Topology affects physical and biological properties of DNA and impacts fundamental cellular processes, such as gene expression, genome replication, chromosome structure and segregation. In all organisms DNA topology is carefully modulated and the supercoiling degree of defined genome regions may change according to physiological and environmental conditions. Elucidation of structural properties of DNA molecules with different topology may thus help to better understand genome functions. Whereas a number of structural studies have been published on highly negatively supercoiled DNA molecules, only preliminary observations of highly positively supercoiled are available, and a description of DNA structural properties over the full range of supercoiling degree is lacking.
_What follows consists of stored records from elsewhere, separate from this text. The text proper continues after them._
Lemma read_groups_range room index s gs v4 rest :
  read_groups room index s = (gs, v4, rest) -> Forall (fun g => 0 <= g < 65536) gs /\ (length gs <= room)%nat.
Proof.
  revert index s gs v4 rest. induction room as [|room IH]; intros index s gs v4 rest; simpl.
  { intros. simplify_eq. split; [constructor|done]. }
  destruct (match room with O => None | S _ => read_separator ":" index read_ipv4 s end) as [[v s']|] eqn:H4.
  - destruct room; [done|]. apply read_separator_inv in H4 as [s0 H4%read_ipv4_range]. intros. simplify_eq.
    split; [|simpl; lia]. pose proof (Z.div_lt_upper_bound v 65536 65536). pose proof (Z.div_pos v 65536).
    pose proof (Z.mod_pos_bound v 65536). repeat constructor; lia.
  - destruct (read_separator ":" index (read_number 16 4 true 65535) s) as [[g s']|] eqn:Hg.
    2:{ intros. simplify_eq. split; [constructor|simpl; lia]. }
    apply read_separator_inv in Hg as [s0 Hg%read_number_range]; [|lia].
    destruct (read_groups room (S index) s') as [[gs' v4'] s''] eqn:Hrec. apply IH in Hrec as [Hf Hl]. intros. simplify_eq.
    split; [constructor; [lia|done]|simpl; lia].
Qed.

Lemma groups_value_range gs : Forall (fun g => 0 <= g < 65536) gs -> 0 <= groups_value gs < 65536 ^ Z.of_nat (length gs).
Proof.
  unfold groups_value. induction gs as [|g gs IH] using rev_ind; intros Hall; [simpl; lia|].
  apply Forall_app in Hall as [Hgs Hg]. apply Forall_cons_1 in Hg as [Hg _]. specialize (IH Hgs).
  rewrite fold_left_app, length_app, Nat2Z.inj_add, Z.pow_add_r by lia.
  change (65536 ^ Z.of_nat (length [g])) with 65536. cbn [fold_left]. lia.
Qed.

Lemma read_ipv6_range s v rest : read_ipv6 s = Some (v, rest) -> 0 <= v < 2 ^ 128.
Proof.
  unfold read_ipv6. destruct (read_groups 8 0 s) as [[head v4] s1] eqn:Hh. apply read_groups_range in Hh as [Hf Hl].
  case_bool_decide as H8.
  { intros. simplify_eq. apply groups_value_range in Hf. rewrite H8 in Hf. done. }
  destruct v4; [done|]. intros H. destruct (read_given_char ":" s1) as [[[] s2]|]; simpl in H; [|done].
  destruct (read_given_char ":" s2) as [[[] s3]|]; simpl in H; [|done].
  destruct (read_groups (8 - (length head + 1)) 0 s3) as [[tail v4] s4] eqn:Ht.
  apply read_groups_range in Ht as [Hft Hlt]. simplify_eq.
  assert (Forall (fun g => 0 <= g < 65536) (head ++ replicate (8 - length head - length tail) 0 ++ tail)) as Hall.
  { apply Forall_app. split; [done|]. apply Forall_app. split; [|done]. apply Forall_replicate. lia. }
  apply groups_value_range in Hall. rewrite !length_app, length_replicate in Hall.
  replace (length head + _)%nat with 8%nat in Hall by lia. done.
Qed.

Lemma parse_ip_range s a : parse_ip s = Some a -> ip_ok a.
Proof.
  unfold parse_ip. destruct (read_ipv4 s) as [[v []]|] eqn:H4; [|done|].
  - intros. simplify_eq. by apply read_ipv4_range in H4.
  - destruct (read_ipv6 s) as [[v []]|] eqn:H6; [|done..]. intros. simplify_eq. by apply read_ipv6_range in H6.
Qed.

Example parse_ip_examples :
  parse_ip "10.0.0.1" = Some (V4 167772161) /\ parse_ip "::1" = Some (V6 1)
  /\ parse_ip "::ffff:10.0.0.1" = Some (V6 (65535 * 2 ^ 32 + 167772161))
  /\ parse_ip "fe80::1:2" = Some (V6 (65152 * 2 ^ 112 + 65538)) /\ parse_ip "1:2:3:4:5:6:7:8" <> None
  /\ parse_ip "010.0.0.1" = None /\ parse_ip "10.0.0" = None /\ parse_ip "1::2::3" = None
  /\ parse_ip "256.0.0.1" = None /\ parse_ip "1.2.3.4::" = None.
Proof. vm_compute. intuition congruence. Qed.

(** ** Lemmas *)

Lemma strip_prefix_Some p s rest : strip_prefix p s = Some rest -> s = p +:+ rest.
Proof.
  revert s. induction p as [|a p IH]; intros s H; simpl in *; [by simplify_eq|].
  destruct s as [|b s]; [done|]. destruct (Ascii.eqb_spec a b) as [->|]; [|done].
  by rewrite (IH s H).
Qed.

Lemma split_once_spec c s before after :
  split_once c s = Some (before, after) <->
  s = before +:+ String c after /\ contains c before = false.
Proof.
  unfold contains. rewrite negb_false_iff.
  revert before. induction s as [|a s IH]; intros before; simpl.
  { split; [done|]. by destruct before as [|b before]; intros [? ?]. }
  destruct (Ascii.eqb_spec a c) as [->|Hne].
  - split; [intros; by simplify_eq|]. intros [Hs Hb]. destruct before as [|b before]; simpl in Hs, Hb.
    + by injection Hs as ->.
    + injection Hs as <- ->. by rewrite Ascii.eqb_refl in Hb.
  - destruct (split_once c s) as [[b' a']|] eqn:Hsp.
    + split.
      * intros; simplify_eq. destruct (IH b') as [IH1 _]. destruct IH1 as [-> Hb]; [done|].
        simpl. destruct (Ascii.eqb_spec a c); [done|]. done.
      * intros [Hs Hb]. destruct before as [|b before]; simpl in Hs, Hb; injection Hs as Hc Hs; [done|]. subst b s.
        apply andb_true_iff in Hb as [_ Hb]. destruct (IH before) as [_ IH2].
        specialize (IH2 (conj eq_refl Hb)). by simplify_eq.
    + split; [done|]. intros [Hs Hb]. destruct before as [|b before]; simpl in Hs, Hb; injection Hs as Hc Hs; [done|]. subst b s.
      apply andb_true_iff in Hb as [_ Hb]. destruct (IH before) as [_ IH2].
      by specialize (IH2 (conj eq_refl Hb)).
Qed.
Atomic Force Microscopy (AFM) is a powerful tool to study DNA structure at single molecule level. We here report a comprehensive analysis by AFM of DNA plasmid molecules with defined supercoiling degree, covering the full spectrum of biologically relevant topologies, under different observation conditions. Our data, supported by statistical and biochemical analyses, revealed striking differences in the behavior of positive and negative plasmid molecules.